[Collected data entries]
-------

(** * weather.py: geocode, current weather, hourly wind, request handler

    A shallow embedding of [src/weather.py].  Python values are a small
    dynamically typed universe ([pyval]); every function of the module is a
    computation in a state-and-exception monad [M] that reads an external
    [world] (the geocoding service, the HTTP endpoint, the wall clock and the
    random generator) and records every outgoing call in a trace.

    Conventions of the model:
    - a Python [float] is an exact rational ([Q]);
    - a character is a code point below 256;
    - [random.random()] is the next raw draw of the generator reduced to 53
      bits and divided by 2^53; [random.randint a b] is [a] plus the next raw
      draw modulo [b - a + 1];
    - [response.json()] failing raises a [RequestException] (as in the
      [requests] library since 2.27, where [JSONDecodeError] derives from it);
    - the interpreter's optional cap on the number of digits [int()] accepts
      is not modelled. *)

From Stdlib Require Import ZArith QArith Lqa Ascii String.
From stdpp Require Import base strings list gmap pretty.

Set Warnings "-register-all".
Open Scope Z_scope.

(** ** Python values *)

Inductive pyval : Type :=
| PNone
| PBool (b : bool)
| PInt (n : Z)
| PFloat (x : Q)
| PStr (s : string)
| PList (items : list pyval)
| PDict (entries : list (string * pyval)).

(** [x is None] *)
Definition py_is_none (v : pyval) : bool :=
  match v with PNone => true | _ => false end.

Definition type_name (v : pyval) : string :=
  match v with
  | PNone => "NoneType"
  | PBool _ => "bool"
  | PInt _ => "int"
  | PFloat _ => "float"
  | PStr _ => "str"
  | PList _ => "list"
  | PDict _ => "dict"
  end.

(** First binding of a key in a dict written as a list of entries. *)
Fixpoint assoc (k : string) (d : list (string * pyval)) : option pyval :=
  match d with
  | [] => None
  | (k', v) :: rest => if String.eqb k k' then Some v else assoc k rest
  end.

(** ** Exceptions, events, the outside world *)

Inductive exn_kind : Type :=
| RequestException
| AttributeError
| TypeError
| KeyError
| IndexError
| ValueError
| OtherException.

Record exn : Type := Exn { exn_kind_of : exn_kind; exn_text : string }.

Inductive outcome (A : Type) : Type :=
| Returns (a : A)
| Raises (e : exn).
Arguments Returns {A} a.
Arguments Raises {A} e.

Inductive event : Type :=
| Geocode (user_agent : string) (place : string)
| HttpGet (url : string) (params : list (string * pyval))
| Print (line : string).

Record location : Type := Location { latitude_of : Q; longitude_of : Q }.

(** What [geolocator.geocode] does: a match, no match, or an exception. *)
Inductive geocode_reply : Type :=
| GeoMatch (loc : location)
| GeoNoMatch
| GeoRaise (e : exn).

Record response : Type := Response {
  status_code : Z;
  reason : string;
  final_url : string;
  (** [inr v]: the body parses to [v]; [inl msg]: it is not JSON *)
  json_body : string + pyval
}.
(** * Table-of-contents tracker and heading-id generator

    A shallow embedding of the two pieces of client-side logic of the blog
    platform:

    - [slugify] and the heading components of [useMDXComponents]
      (mdx-components.tsx), which assign the identifiers of the rendered
      headings;
    - the [TableOfContents] component (components/table-of-contents.tsx):
      heading extraction on mount, the intersection-observer callback,
      the effect's cleanup, the renderer and the click handler.

    JavaScript strings are sequences of UTF-16 code units, modelled as
    [list N]; [str] embeds an ASCII literal. *)

From Stdlib Require Import Ascii String NArith ZArith QArith.
From stdpp Require Import base decidable option numbers list strings gmap.

Local Open Scope N_scope.

(** ** JavaScript strings *)

Abbreviation jsstring := (list N).

Definition str (s : string) : jsstring :=
  (λ a, N_of_ascii a) <$> list_ascii_of_string s.

Module Js.

Definition hyphen : N := 45.

Definition isUpper (c : N) : bool := (65 <=? c) && (c <=? 90).
Definition isLower (c : N) : bool := (97 <=? c) && (c <=? 122).
Definition isDigit (c : N) : bool := (48 <=? c) && (c <=? 57).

-------

• [AIM OF THE TASK]:
Set down again, word for word, the stretch of records from the line with "(place : string)" to the line with "Abbreviation jsstring := (list N).", both of those lines included.

• [SOLUTION BELOW]:
| Geocode (user_agent : string) (place : string)
| HttpGet (url : string) (params : list (string * pyval))
| Print (line : string).

Record location : Type := Location { latitude_of : Q; longitude_of : Q }.

(** What [geolocator.geocode] does: a match, no match, or an exception. *)
Inductive geocode_reply : Type :=
| GeoMatch (loc : location)
| GeoNoMatch
| GeoRaise (e : exn).

Record response : Type := Response {
  status_code : Z;
  reason : string;
  final_url : string;
  (** [inr v]: the body parses to [v]; [inl msg]: it is not JSON *)
  json_body : string + pyval
}.
(** * Table-of-contents tracker and heading-id generator

    A shallow embedding of the two pieces of client-side logic of the blog
    platform:

    - [slugify] and the heading components of [useMDXComponents]
      (mdx-components.tsx), which assign the identifiers of the rendered
      headings;
    - the [TableOfContents] component (components/table-of-contents.tsx):
      heading extraction on mount, the intersection-observer callback,
      the effect's cleanup, the renderer and the click handler.

    JavaScript strings are sequences of UTF-16 code units, modelled as
    [list N]; [str] embeds an ASCII literal. *)

From Stdlib Require Import Ascii String NArith ZArith QArith.
From stdpp Require Import base decidable option numbers list strings gmap.

Local Open Scope N_scope.

(** ** JavaScript strings *)

Abbreviation jsstring := (list N).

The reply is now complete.